ASSIGNMENT — Among the entries below, take the line with "match logins rest with" and the line with "(result (list string))", and output them and every line between them exactly, with nothing else.

DATA SUPPLIED —
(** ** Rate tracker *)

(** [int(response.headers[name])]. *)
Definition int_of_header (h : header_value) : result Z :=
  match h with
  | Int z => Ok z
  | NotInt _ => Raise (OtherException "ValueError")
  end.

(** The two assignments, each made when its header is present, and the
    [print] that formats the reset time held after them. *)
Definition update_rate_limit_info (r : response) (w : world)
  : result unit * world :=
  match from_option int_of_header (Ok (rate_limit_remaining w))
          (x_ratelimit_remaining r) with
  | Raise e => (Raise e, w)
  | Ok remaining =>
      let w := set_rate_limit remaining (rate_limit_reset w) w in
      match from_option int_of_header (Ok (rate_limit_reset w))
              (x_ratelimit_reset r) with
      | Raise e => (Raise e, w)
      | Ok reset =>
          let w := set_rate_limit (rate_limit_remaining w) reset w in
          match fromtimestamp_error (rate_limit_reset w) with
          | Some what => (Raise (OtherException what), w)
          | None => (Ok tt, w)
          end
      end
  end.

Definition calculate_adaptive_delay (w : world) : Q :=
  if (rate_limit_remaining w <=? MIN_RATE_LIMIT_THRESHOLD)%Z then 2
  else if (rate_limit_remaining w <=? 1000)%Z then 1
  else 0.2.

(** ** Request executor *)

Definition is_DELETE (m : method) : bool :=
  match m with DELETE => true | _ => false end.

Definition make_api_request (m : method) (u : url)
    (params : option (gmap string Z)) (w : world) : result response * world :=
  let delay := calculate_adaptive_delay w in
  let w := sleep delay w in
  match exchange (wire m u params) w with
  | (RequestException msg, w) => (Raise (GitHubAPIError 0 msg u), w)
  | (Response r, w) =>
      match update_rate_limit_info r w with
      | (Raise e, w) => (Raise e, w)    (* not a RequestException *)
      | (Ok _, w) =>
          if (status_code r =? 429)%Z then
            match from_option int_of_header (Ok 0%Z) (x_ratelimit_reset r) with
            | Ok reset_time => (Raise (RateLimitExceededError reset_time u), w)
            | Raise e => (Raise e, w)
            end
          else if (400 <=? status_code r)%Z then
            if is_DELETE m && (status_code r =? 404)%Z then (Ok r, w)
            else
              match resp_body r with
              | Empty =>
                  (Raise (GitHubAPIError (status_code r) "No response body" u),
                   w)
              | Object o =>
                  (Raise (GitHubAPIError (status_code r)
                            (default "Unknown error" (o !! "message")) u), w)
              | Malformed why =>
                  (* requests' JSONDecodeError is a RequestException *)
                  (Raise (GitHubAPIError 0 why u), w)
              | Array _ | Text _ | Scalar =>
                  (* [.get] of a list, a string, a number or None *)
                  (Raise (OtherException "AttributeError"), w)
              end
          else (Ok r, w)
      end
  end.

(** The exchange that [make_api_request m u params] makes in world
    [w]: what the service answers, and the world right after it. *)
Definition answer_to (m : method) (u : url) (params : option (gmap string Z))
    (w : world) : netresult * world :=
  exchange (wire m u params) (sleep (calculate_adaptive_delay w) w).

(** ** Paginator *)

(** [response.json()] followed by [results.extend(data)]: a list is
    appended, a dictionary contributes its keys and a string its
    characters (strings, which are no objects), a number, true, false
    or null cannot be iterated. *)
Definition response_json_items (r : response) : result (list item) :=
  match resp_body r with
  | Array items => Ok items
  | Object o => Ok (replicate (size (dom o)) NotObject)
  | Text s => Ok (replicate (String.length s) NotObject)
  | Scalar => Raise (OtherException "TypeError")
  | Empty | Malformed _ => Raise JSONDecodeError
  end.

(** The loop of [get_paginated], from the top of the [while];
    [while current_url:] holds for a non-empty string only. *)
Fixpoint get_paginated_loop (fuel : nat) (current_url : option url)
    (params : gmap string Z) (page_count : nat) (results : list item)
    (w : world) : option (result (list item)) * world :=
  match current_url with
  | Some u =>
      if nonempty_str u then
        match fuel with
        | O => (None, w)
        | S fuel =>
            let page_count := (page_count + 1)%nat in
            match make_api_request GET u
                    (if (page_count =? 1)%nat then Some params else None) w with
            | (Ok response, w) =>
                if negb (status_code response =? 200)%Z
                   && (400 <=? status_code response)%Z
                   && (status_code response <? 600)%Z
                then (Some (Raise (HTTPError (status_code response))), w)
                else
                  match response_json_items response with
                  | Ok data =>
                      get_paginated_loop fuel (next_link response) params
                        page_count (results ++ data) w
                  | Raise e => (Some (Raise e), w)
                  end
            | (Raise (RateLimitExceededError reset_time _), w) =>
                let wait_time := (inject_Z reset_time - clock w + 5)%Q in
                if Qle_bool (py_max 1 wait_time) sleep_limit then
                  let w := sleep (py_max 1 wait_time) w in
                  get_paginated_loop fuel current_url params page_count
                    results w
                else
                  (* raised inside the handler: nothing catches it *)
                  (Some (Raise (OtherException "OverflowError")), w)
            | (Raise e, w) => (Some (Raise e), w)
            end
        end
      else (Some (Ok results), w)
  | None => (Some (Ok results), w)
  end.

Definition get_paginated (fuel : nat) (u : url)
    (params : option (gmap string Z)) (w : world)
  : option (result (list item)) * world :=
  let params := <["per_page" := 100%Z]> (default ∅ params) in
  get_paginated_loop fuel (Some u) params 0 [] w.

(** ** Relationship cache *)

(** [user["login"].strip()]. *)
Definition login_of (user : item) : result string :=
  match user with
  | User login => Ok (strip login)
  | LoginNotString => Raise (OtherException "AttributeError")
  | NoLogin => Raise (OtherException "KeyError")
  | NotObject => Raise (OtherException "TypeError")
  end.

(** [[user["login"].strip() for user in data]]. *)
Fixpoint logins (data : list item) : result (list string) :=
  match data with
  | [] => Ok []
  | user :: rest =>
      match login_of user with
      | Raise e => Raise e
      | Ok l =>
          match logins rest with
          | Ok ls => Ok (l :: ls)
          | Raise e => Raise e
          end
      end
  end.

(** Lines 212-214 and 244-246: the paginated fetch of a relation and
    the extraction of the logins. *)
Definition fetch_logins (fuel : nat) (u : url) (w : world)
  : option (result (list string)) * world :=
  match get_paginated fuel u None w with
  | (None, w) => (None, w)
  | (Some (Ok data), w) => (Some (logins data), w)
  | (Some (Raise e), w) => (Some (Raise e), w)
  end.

ANSWER SECTION —
          match logins rest with
          | Ok ls => Ok (l :: ls)
          | Raise e => Raise e
          end
      end
  end.

(** Lines 212-214 and 244-246: the paginated fetch of a relation and
    the extraction of the logins. *)
Definition fetch_logins (fuel : nat) (u : url) (w : world)
  : option (result (list string)) * world :=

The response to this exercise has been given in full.